La Asamblea Abierta de la Comunidad Audiovisual está conformada por alrededor de 30 organizaciones, como Directores Independientes de Cine (DIC), la Asociación Argentina de Autores de Fotografía Cinematográfica (ADF), las Juntas Internas de ATE en INCAA y en Ministerio de Cultura, la Asociación Argentina de Sonidistas Audiovisuales (ASA), Asociación Argentina de Editores Audiovisuales (EDA), la Sociedad Argentina de Editores Audiovisuales (SAE), la Asociación Argentina de Coloristas Audiovisuales (AAC), Asociación de Productores Independientes de Medios Audiovisuales (Apima), entre muchas otras. También hay agrupaciones de documentalistas, como DOCA, Realizadores Integrales de Cine Documental (RDI), Docudac y la Red Argentina de Documentalistas (RAD) y estudiantes de la Enerc, la Universidad Nacional de Artes (UNA), el Instituto Cinematográfico de Avellaneda, de la Fundación Universidad del Cine (FUC) y de la Facultad de Arquitectura, Diseño y Urbanismo de la UBA (FADU).

Durante la actividad, Nicolás Rodríguez, delegado adjunto de ATE-INCAA, explicó que los cuatro despedidos son “trabajadores que venían desarrollando tareas permanentes pero en una situación completamente precaria, esta nueva-vieja gestión que asumió hace un par de meses, encabezada por Ralph Haiek, anterior vicepresidente, y por su gerente general Juan Aramburu, han decidido comenzar su gestión con una ofensiva hacia los trabajadores, cortando la fuente laboral de compañeros capacitados”.
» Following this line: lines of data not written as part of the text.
Definition ClassifyTask (text : string) : string :=
  let t := to_lower text in
  if (trim_space t =? "")%string then TaskGeneral
  else match list_find (fun rule => existsb (containsTaskKey t) rule.2) taskRules with
       | Some (_, rule) => rule.1
       | None => TaskGeneral
       end.
End Classify.

(** ** Test vectors *)

Example task_policy :
  TaskBody ("<Execution-Policy x>keep <execution-policy>y</execution-policy> out</execution-policy>" +:+ " do it")%string = "do it"%string.
Proof. by vm_compute. Qed.
Example task_issue : TaskBody "x <ISSUE> a b </issue> y" = "a b"%string.
Proof. by vm_compute. Qed.
Example task_runner :
  TaskBody ("You are solving a real GitHub issue in this repository. Go." +:+ runner_issue +:+ "the bug" +:+ runner_requirements +:+ ".") = "the bug"%string.
Proof. by vm_compute. Qed.
Example classify_prefix : @ClassifyTask ascii_lower "Add a prefix" = TaskFeature.
Proof. by vm_compute. Qed.
Example classify_fix : @ClassifyTask ascii_lower "Fix the prefix" = TaskBugfix.
Proof. by vm_compute. Qed.

(** ** Tagged blocks: every round that goes on shortens the text *)

Lemma after_prefix_spec p s r : after_prefix p s = Some r <-> s = p +:+ r.
Proof.
  unfold after_prefix. split.
  - destruct (has_prefix s p) eqn:E; [|done]. intros [= <-]. unfold has_prefix in E. apply prefix_app_inv in E as [u ->].
    by rewrite trim_prefix_app.
  - intros ->. unfold has_prefix. rewrite (proj2 (prefix_app_inv p _)) by eauto. by rewrite trim_prefix_app.
Qed.

Lemma string_take_app a b : string_take (String.length a) (a +:+ b) = a.
Proof.
  induction a as [|c a IH]; [by destruct b|]. rewrite str_cons. unfold string_take in *. cbn [String.length String.substring]. by rewrite IH.
Qed.
Lemma string_drop_app a b : string_drop (String.length a) (a +:+ b) = b.
Proof. induction a as [|c a IH]; [by destruct b|]. rewrite str_cons. exact IH. Qed.
Lemma string_drop_length n s : String.length (string_drop n s) = (String.length s - n)%nat.
Proof. revert s. induction n as [|n IH]; intros [|c s]; try done. cbn [string_drop String.length]. by rewrite IH. Qed.
Lemma string_take_length n s : (String.length (string_take n s) <= n)%nat.
Proof. revert s. induction n as [|n IH]; intros [|c s]; cbn; try lia. specialize (IH s). unfold string_take in IH. lia. Qed.
Lemma string_drop_drop n m s : string_drop n (string_drop m s) = string_drop (m + n) s.
Proof. revert s. induction m as [|m IH]; intros [|c s]; try done. - by destruct n. - apply IH. Qed.

Lemma asciiLower_length s : String.length (asciiLower s) = String.length s.
Proof. induction s as [|c s IH]; [done|]. cbn. by rewrite IH. Qed.
Lemma asciiLower_app s t : asciiLower (s +:+ t) = asciiLower s +:+ asciiLower t.
Proof. induction s as [|c s IH]; [done|]. rewrite str_cons. cbn [asciiLower]. by rewrite IH. Qed.
Lemma asciiLower_drop n s : asciiLower (string_drop n s) = string_drop n (asciiLower s).
Proof. revert s. induction n as [|n IH]; intros [|c s]; try done. apply IH. Qed.

(** A tag that is found is there. *)
Lemma open_at_opens skip tag s n : open_at skip tag s = Some n -> opens tag (string_drop n s) = true.
Proof.
  revert skip n. induction s as [|c s IH]; intros skip n; [done|]. cbn [open_at]. destruct skip as [|k].
  - destruct (has_prefix _ _); [destruct (opens _ _) eqn:E|]; [by intros [= <-]|..]; intros (m & Hm & ->)%fmap_Some; by apply IH in Hm.
  - intros (m & Hm & ->)%fmap_Some. by apply IH in Hm.
Qed.

Lemma close_bound skip depth tag s n : matchTaggedClose skip depth tag s = Some n -> (0 < n <= String.length s)%nat.
Proof.
  revert skip depth n. induction s as [|c s IH]; intros skip depth n; [done|]. cbn [matchTaggedClose String.length].
  assert (Hrec : forall k d m, S <$> matchTaggedClose k d tag s = Some m -> (0 < m <= S (String.length s))%nat).
  { intros k d m (x & Hx & ->)%fmap_Some. apply IH in Hx. lia. }
  destruct skip as [|k]; [|apply Hrec]. destruct (negb _); [apply Hrec|].
  destruct (has_prefix (String c s) (close_tag tag)) eqn:E; [|destruct (opens _ _); apply Hrec].
  unfold has_prefix in E. apply prefix_app_inv in E as [u Hu]. pose proof (string_length_app (close_tag tag) u) as Hl.
  rewrite <- Hu in Hl. cbn [String.length] in Hl. assert (0 < String.length (close_tag tag))%nat by (unfold close_tag; rewrite string_length_app; cbn [String.length]; lia).
  destruct depth as [|[|d]]; [intros Hn; apply (inj Some) in Hn; lia..|apply Hrec].
Qed.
El representante gremial también retrató la crisis en la institución: “Estamos en una situación de virtual parálisis en aspectos administrativas, si seguimos en esta tendencia la sub-ejecución presupuestaria reconocida por el presidente del organismo en el Congreso Nacional va a ser monumental, el año que viene va a haber muchísima menos producción cinematográfica, va a bajar la cantidad de dinero que se dedica al fomento”.

Julio se proyecta para la Asamblea de la Comunidad Audiovisual como un mes de mucha actividad, en el que se destacará el reclamo por el cierre de la sala estatal de Constitución. Las nuevas autoridades del Instituto Nacional de Cine y Artes Audiovisuales decidieron no renovar el contrato para el Cine.ar / Sala Artecinema, por lo que el espacio bajara la persiana. Se trata del segundo en todo el país en cantidad de espectadores al año. En 2016 recibió casi 100 mil personas. Es la única sala del sur de la Ciudad de Buenos Aires que proyecta cine nacional a bajo costo de entrada.

Sobre este tema la documentalista Alejandra Guzzo también fue terminante: “La perspectiva de lucha es interesante porque el sector está creciendo mucho, pero el panorama no es fácil, nosotros estamos alerta y estamos fuertes, considerando que podemos frenar esto, pero el cuadro general del país es tremendo y el cuadro en particular del INCAA también es tremendo. Es evidente que lo de Cacetta dejó al descubierto una operación que va mas allá de separarlo a él del cargo, es un tema de modelo de negocios, su modelo era priorizar el cine industrial y en segundo plano el resto de las vías, pero esto no es lo que quiere el gobierno”.